At the time my state of mind was leaning towards the male side and the enthusiasm for the subject was quite low. I did my best to take the neutral approach when answering his questions. I can't help but feel that this was the wrong thing to do, despite being the most logical one. As of now I've swung back the other way towards a female state of mind.

Anyway, I've got a follow-up appointment which means his diagnosis was inconclusive and I need a further assessment before my case can be referred to this panel that decides where to spend money. Basically he wants to know if I'm worthy of having treatment spent on me.

Anyway, I don't know where to go with this. Try to keep things neutral and describe how I feel, or try to move things along by telling him how I feel. Maybe it's a good thing if he hears what my female self has to say about it all now after he's heard the male account.

I just can't shake the feeling that this is going to be one of those big life-changing decisions.
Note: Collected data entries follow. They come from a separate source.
(* ===== verification/ClientHeap.v ===== *)
(** * The registered clients in memory

    client_list.c keeps the clients as malloc'ed nodes behind [g_head], protected by
    [client_mut]. Here the code that walks, links, unlinks, frees and rewrites the nodes
    is translated with its pointers: the handlers of client_list.c, and the parts of
    service_alive.c, upstream.c and downstream.c between [get_global_node] and
    [release_global_node]. ClientList, ServiceAlive, Upstream and Downstream have the same
    operations on a list of clients; [refines] relates the two. *)

From S2P Require Import Prelude StringHelpers Wrp World Heap ClientList ServiceAlive Upstream.
Local Open Scope cs_scope.
Local Open Scope Z_scope.

(** ** The memory *)

Record Mem : Type := mk_mem {
  nodes : heap reg_list_item_t;
  head_ptr : option loc;
  clients : Z;
  client_mut : bool;      (* locked *)
  calls : list event
}.
#[export] Instance Mem_settable : Settable Mem :=
  λ s, mk_mem (nodes s) (head_ptr s) (clients s) (client_mut s) (calls s).

Definition mem_init : Mem := mk_mem ∅ None 0 false [].

Section memory.
Context `{WrpLib} (env : oracle) (malloc : heap reg_list_item_t → loc).

(** *** Access *)

Definition read (x : loc) : M Mem (node reg_list_item_t) :=
  h ← gets nodes; lift (load h x).

Definition write (x : loc) (n : node reg_list_item_t) : M Mem unit :=
  _ ← read x; modify (λ s, s <| nodes := <[x := n]> (nodes s) |>).

(** An assignment to a field of the client at [x]. *)
Definition assign (x : loc) (f : reg_list_item_t → reg_list_item_t) : M Mem unit :=
  n ← read x; write x (mk_node (f (data n)) (next n)).

Definition free (x : loc) : M Mem unit :=
  _ ← read x; modify (λ s, s <| nodes := delete x (nodes s) |>).

Definition call_mem (c : ext) : M Mem (ans c) := λ s,
  let a := env (calls s) c in Done (a, s <| calls := calls s ++ [ev c a] |>).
Do I stay (as I am now), or do I go (on a life-changing journey)?

Ayumin
11-29-2010, 06:26 PM
I understand how you feel in a way, I have always had the same feelings when talking to psychiatrists, that they might take the thing completly wrong as its very easy to do.
I wonder tho, wouldn't trying to tell him how you feel give another perspective of the whole thing, which might be what he needs, to get to another level of understanding. I think as you say, this might be one of those biggies that change everything, but if you feel that you are 200% certain about it, then ask yourself this, do you want to stay the way you are or do you want to and the most important; are you ready to get on the journey of life-changing proportions?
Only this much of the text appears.